Vários dias depois, tendo recuperado a compostura, o cardeal finalmente encontrou-se com Contreras e negou ter recebido qualquer dinheiro da CIA. Mas Contreras me disse que a negação de Obando não era convincente. A Newsweek redigiu então uma versão da história, fazendo parecer que não tínhamos certeza dos fatos sobre Obando e o dinheiro. Quando vi a releitura do artigo, fui ao escritório de Thomas e disse que se a Newsweek não confiasse em minhas reportagens, não deveríamos publicar a história de forma alguma. Ele disse que não era o caso; Acontece que os editores seniores se sentiam mais confortáveis ​​com uma história redigida de forma vaga.

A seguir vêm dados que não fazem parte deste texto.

(** ** Reports *)
Section reports.
Context {Json : Type} `{JsonLib Json} (show_double : Double → string).
Definition Report : Type := string * Z.
Definition verdict_line (ok : bool) : string := (if ok then "ok" else "error") +:+ nl.
Definition exit_of (ok : bool) : Z := if ok then 0%Z else 1%Z.
Definition bullet (text : string) : string := "- " +:+ text +:+ nl.
Definition true_false (b : bool) : string := if b then "true" else "false".
(** A validation report leaves errors to the list of errors. *)
Definition diagnostic_line (d : GraphDiagnostic) : string :=
  if str_eqb (diag_severity d) "error" then "" else
  "- " +:+ diag_severity d +:+ " " +:+ diag_code d +:+
  (if negb (str_empty (diag_graph_path d)) then " " +:+ diag_graph_path d else "") +:+ ": " +:+ diag_message d +:+ nl.
Definition print_validation (v : GraphValidationResult) (format : string) : Report :=
  (if str_eqb format "json" then
     json_pretty (json_object [("ok", json_bool (gv_ok v)); ("errors", json_strings (gv_errors v)); ("diagnostics_schema_version", json_string "1");
       ("diagnostics", json_array (diagnostic_json <$> gv_diagnostics v)); ("region_order", json_strings (region_order (gv_plan v)))]) +:+ nl
   else verdict_line (gv_ok v) +:+ out_each bullet (gv_errors v) +:+ out_each diagnostic_line (gv_diagnostics v), exit_of (gv_ok v)).
Definition apply_strict_diagnostics (v : GraphValidationResult) : GraphValidationResult :=
  let warning_codes := diag_code <$> filter (fun d => diag_severity d = "warning") (gv_diagnostics v) in
  if bool_decide (warning_codes = []) then v else
  v <| gv_ok := false |> <| gv_errors ::= fun l => l ++ ((fun code => "strict diagnostics rejected warning: " +:+ code) <$> warning_codes) |>.

Definition runner_result_fields (r : RuntimeRunnerResult) : list (string * Json) :=
  [("ok", json_bool (out_ok r)); ("runtime_errors", runtime_errors_json r); ("graph_name", json_string (out_graph_name r));
   ("component_count", json_count (out_component_count r)); ("channel_count", json_count (out_channel_count r));
   ("tick_calls", json_count (out_tick_calls r)); ("stop_reason", json_string (stop_reason_name (out_scheduler_stop_reason r)));
   ("ticked_components", json_strings (out_ticked_components r)); ("channel_publish_count", json_count (out_channel_publish_count r));
   ("channel_delivery_count", json_count (out_channel_delivery_count r)); ("channel_drop_count", json_count (out_channel_drop_count r));
   ("channel_overwrite_count", json_count (out_channel_overwrite_count r)); ("channel_reject_count", json_count (out_channel_reject_count r));
   ("channel_stale_drop_count", json_count (out_channel_stale_drop_count r));
   ("channel_deadline_miss_count", json_count (out_channel_deadline_miss_count r)); ("payload_copy_count", json_count (out_payload_copy_count r));
   ("staged_publication_count", json_count (out_staged_publication_count r));
   ("committed_publication_count", json_count (out_committed_publication_count r));
   ("delayed_publication_count", json_count (out_delayed_publication_count r)); ("state_publication_count", json_count (out_state_publication_count r));
   ("state_commit_count", json_count (out_state_commit_count r)); ("async_publication_count", json_count (out_async_publication_count r));
   ("failed_publication_commit_count", json_count (out_failed_publication_commit_count r)); ("health_event_count", json_count (out_health_event_count r));
   ("health_event_dropped_count", json_count (out_health_event_dropped_count r));
   ("health_event_coalesced_count", json_count (out_health_event_coalesced_count r)); ("health_events", runtime_health_events_json r);
   ("trace_event_count", json_count (out_trace_event_count r)); ("trace_schema_version", json_string kRuntimeTraceSchemaVersion);
   ("trace", runtime_trace_json r); ("loop_iteration_count", json_count (out_loop_iteration_count r));
   ("loop_converged_count", json_count (out_loop_converged_count r)); ("loop_budget_overrun_count", json_count (out_loop_budget_overrun_count r));
   ("loop_max_iteration_hit_count", json_count (out_loop_max_iteration_hit_count r));
   ("loop_output_discarded_count", json_count (out_loop_output_discarded_count r)); ("loop_last_residual", json_map json_number (out_loop_last_residual r));
   ("loop_stop_reason", json_map json_string (out_loop_stop_reason r)); ("metric_schema_version", json_string "1"); ("metrics", runtime_metrics_json r)].
Definition runner_result_json (r : RuntimeRunnerResult) : Json := json_object (runner_result_fields r).
Definition count_line (separator name : string) (n : nat) : string := name +:+ separator +:+ to_string_nat n +:+ nl.
Definition channel_lines (separator : string) (r : RuntimeRunnerResult) : string :=
  out_each (fun kv : string * nat => count_line separator kv.1 kv.2)
    [("channel_publish_count", out_channel_publish_count r); ("channel_delivery_count", out_channel_delivery_count r);
     ("channel_drop_count", out_channel_drop_count r); ("channel_overwrite_count", out_channel_overwrite_count r);
     ("channel_reject_count", out_channel_reject_count r); ("channel_stale_drop_count", out_channel_stale_drop_count r);
     ("channel_deadline_miss_count", out_channel_deadline_miss_count r); ("health_event_count", out_health_event_count r)].
Definition print_runner_result (r : RuntimeRunnerResult) (format : string) : Report :=
  (if str_eqb format "json" then json_pretty (runner_result_json r) +:+ nl
   else verdict_line (out_ok r) +:+ "graph: " +:+ out_graph_name r +:+ nl +:+ count_line ": " "ticks" (out_tick_calls r) +:+
     "stop_reason: " +:+ stop_reason_name (out_scheduler_stop_reason r) +:+ nl +:+ "order: " +:+ CliSupport.join (out_ticked_components r) +:+ nl +:+
     channel_lines ": " r +:+ count_line ": " "runtime_publication_committed" (out_committed_publication_count r) +:+
     out_each bullet (runtime_error_messages r), exit_of (out_ok r)).
Definition print_metrics_result (r : RuntimeRunnerResult) (format : string) : Report :=
  (if str_eqb format "json" then json_pretty (runner_result_json r) +:+ nl
   else verdict_line (out_ok r) +:+ out_each (fun m => sample_name m +:+ "=" +:+ show_double (sample_value m) +:+ nl) (out_runtime_metrics r) +:+
     channel_lines "=" r +:+ count_line "=" "health_event_dropped_count" (out_health_event_dropped_count r), exit_of (out_ok r)).
Definition print_trace_result (round : QArith_base.Q → QArith_base.Q) (r : RuntimeRunnerResult) (format : string) : Report :=
  (if str_eqb format "chrome" then json_pretty (chrome_trace_json round r) +:+ nl
   else if str_eqb format "json" then
     json_pretty (json_object [("ok", json_bool (out_ok r)); ("runtime_errors", runtime_errors_json r); ("graph_name", json_string (out_graph_name r));
       ("trace_event_count", json_count (out_trace_event_count r)); ("trace_schema_version", json_string kRuntimeTraceSchemaVersion);
       ("trace", runtime_trace_json r)]) +:+ nl
   else verdict_line (out_ok r) +:+ out_each (fun e => te_name e +:+ nl) (out_trace r) +:+ out_each bullet (runtime_error_messages r), exit_of (out_ok r)).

De qualquer forma, acabamos em apuros com a administração Reagan e com grupos de ataque da mídia de direita. A Precisão na Mídia me criticou, em particular, por contar uma história tão delicada sem ter certeza dos fatos (o que, é claro, eu tinha). Thomas foi convocado ao Departamento de Estado, onde o secretário de Estado adjunto, Elliott Abrams, me criticou ainda mais, embora não negasse os factos da nossa história.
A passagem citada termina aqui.